On occasion, I read something that touches my soul, speaks to my heart, takes my breath away. I read the words and remember similar thoughts and feelings that made me feel alone, questioning, separated by a sea of grief yet connected in a way that gave me a painful sort of joy. But hard as one tries, words cannot fully express. We each must walk the path and find our own way. It is so individual and yet all so connected. With lives intertwined, we are asked to love one another. Choosing love, we also choose pain and suffering because we just can't have one without the other. It's the painful sort of joy.
My friend coming out of the grocery story is choosing love. Carrying three cases of old-fashioned canning jars, I asked, "Henry, what in the world are you doing?" He laughed and said, "Canning pears." And then he turned to a more serious subject and we talked about his beautiful daughter walking through cancer, looking for options, choosing love and hope. I came home thinking about how hard we work to preserve what we know and love. Canned Pears. Beautiful daughters.
I am reading the book One Thousand Gifts. I downloaded the book on my Kindle, but already know it is one I need to buy to underline and return to often. The author Ann Voskamp is challenged to write down 1000 things for which she is thankful. I will not tell you the story because, as my friend wrote to me, saying "stop what you was doing and go get the book," I would echo the same thoughts. Finding gratitude in everyday life events is what saves us. Nothing else. Voskamp says, "Thanksgiving always comes before blessing." I know this to be true.

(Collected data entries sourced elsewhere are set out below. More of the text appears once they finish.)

(** Every row of a materialized container is the row of one entry of the
    document: the entry [i] of the container found at [above], built with the
    path and level accumulated on the way down. *)
Lemma nodeAt_buildJsonTree E (obj : Json) :
  forall parentKey level rows n,
    isContainer obj = true ->
    nodeAt (buildJsonTree E obj parentKey level) rows = Some n ->
    exists above i parent ks kv,
      rows = above ++ [i] /\
      valueAt obj above = Some parent /\
      keysAt obj above = Some ks /\
      entries parent !! i = Some kv /\
      n = entryNode E (Array_isArray parent) (arrayLength parent)
            (extendPath parentKey ks) (level + length above)
            (fst kv) (snd kv) (buildJsonTree E (snd kv)).
Proof.
  induction obj as [obj IH] using Json_entries_ind.
  intros parentKey level rows n Hc Hn.
  destruct rows as [ | i [ | j below]]; [discriminate | | ].
  - simpl in Hn. destruct (buildJsonTree_lookup_inv _ _ _ _ _ _ Hc Hn) as (kv & Hi & ->).
    exists [], i, obj, [], kv. simpl. rewrite Nat.add_0_r. now repeat split.
  - rewrite nodeAt_cons in Hn.
    destruct (buildJsonTree E obj parentKey level !! i) as [m | ] eqn:Hm; [ | discriminate].
    destruct (buildJsonTree_lookup_inv _ _ _ _ _ _ Hc Hm) as (kv & Hi & ->).
    simpl node_children in Hn.
    destruct (hasChildren (snd kv)) eqn:Hch; cbn [andb] in Hn;
      [ | now rewrite nodeAt_nil in Hn].
    destruct (bool_decide _); [ | now rewrite nodeAt_nil in Hn].
    destruct (IH i kv Hi _ _ _ _ (hasChildren_container _ Hch) Hn)
      as (above & i' & parent & ks & kv' & Hrows & Hv & Hk & Hi' & ->).
    exists (i :: above), i', parent, (fst kv :: ks), kv'.
    simpl. rewrite Hi, Hv, Hk, Hrows.
    replace (level + 1 + length above) with (level + S (length above)) by lia.
    now repeat split.
Qed.

(** The key of a materialized row, read off the document. *)
Lemma node_key_at E (obj : Json) parentKey level rows n :
  isContainer obj = true ->
  nodeAt (buildJsonTree E obj parentKey level) rows = Some n ->
  exists ks,
    keysAt obj rows = Some ks /\
    node_key n = generateKey (extendPath parentKey ks) (level + (length rows - 1)).
Proof.
  intros Hc Hn.
  destruct (nodeAt_buildJsonTree E obj _ _ _ _ Hc Hn)
    as (above & i & parent & ks & kv & -> & Hv & Hk & Hi & ->).
  exists (ks ++ [fst kv]). split; [eapply keysAt_snoc; eauto | ].
  simpl. rewrite extendPath_snoc, length_app. simpl.
  replace (length above + 1 - 1) with (length above) by lia. reflexivity.
Qed.


End RowsAndPositions.

(** ** Node keys *)

Section NodeKeys.
Context {JsNumber : Type}.

#[local] Abbreviation Json := (JsonValue JsNumber).

#[local] Abbreviation dotFree := (fun k : JsKey => countChar "." (toStr k) = 0).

As I look out the window at the sudden change of the season, I smile and am grateful... for the red streaks in the Maple trees, one last rose begging to sit at my desk, cardinals playing hide-and-seek, Dr. Feelgood's morning call, Bodey at my feet, my son's emailed travel itinerary, my daughter's bright attitude toward her first jury summons, a repairmen on time. One thousand gifts is a short list. I smile and I know.

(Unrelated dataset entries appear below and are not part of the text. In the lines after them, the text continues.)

(** ** The service, its surroundings and the monad of its methods *)

(** What [localStorage] holds under the key ['documents']: the JSON text of a
    [Document[]], kept in parsed form, or a text [JSON.parse] rejects (with a
    [SyntaxError]).  A text [JSON.parse] accepts that is not the JSON of a
    [Document[]] is not covered by this type. *)
Inductive StoredItem : Type :=
| Snapshot (docs : list Document.t)
| Garbled (raw : string).

(** [getItem_ok] and [setItem_ok] say whether the platform lets the call
    through (storage may be disabled, the quota may be used up). *)
Record LocalStorage : Type := mkStorage
  { item : option StoredItem;
    getItem_ok : bool;
    setItem_ok : bool }.

(** The fields of the class. *)
Record DocumentService : Type := mkService
  { documents : gmap string Document.t;
    nextId : Z }.

(** The service together with what its methods can reach: the storage, the
    lines written with [console.error], the values passed to an [onProgress]
    callback. *)
Record World : Type := mkWorld
  { service : DocumentService;
    localStorage : LocalStorage;
    console : list string;
    progress : list Z }.

(** What a [throw] or a rejected promise carries: an [Error] with its message,
    or a value that is not an [Error] (the event of a failed [FileReader]). *)
Inductive Thrown : Type :=
| Error (message : string)
| NotAnError.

Because I know, there is strength for this life journey. I know God stays with us through the bad times - all the way. I know he is "close to the broken-hearted and draws near to the crushed in spirit." I know He blesses us with friends and material comforts, but the real blessing is in knowing Him. I know the power of his comfort, his strength, his wisdom, his staying power. I know Him and want others to have strength for their journey. And as our paths cross in our daily events, I want to be joyfully present in each event - welcoming the traveler, sharing an omelet, reflecting what I know. Maybe that is why these words come - sometimes with humor, sometimes with anger and often with questions - lots of questions. But never without gratitude and trust in the One I know.
Maybe we have just never been challenged to make the list. We'd rather be grumpy. We offer a perfunctory, skin-deep "thank you" and move on as opposed to really listening or really observing or really paying attention to the present that is offering moments of real wonder. John Milton said, "Gratitude bestows reverence, allowing us to encounter everyday epiphanies, those transcendent moments of awe that change forever how we experience life and the world." Until we can stop and be still -- be reverent-- gratitude will elude our hearts and we will miss the blessing. Thanksgiving always precedes the blessing.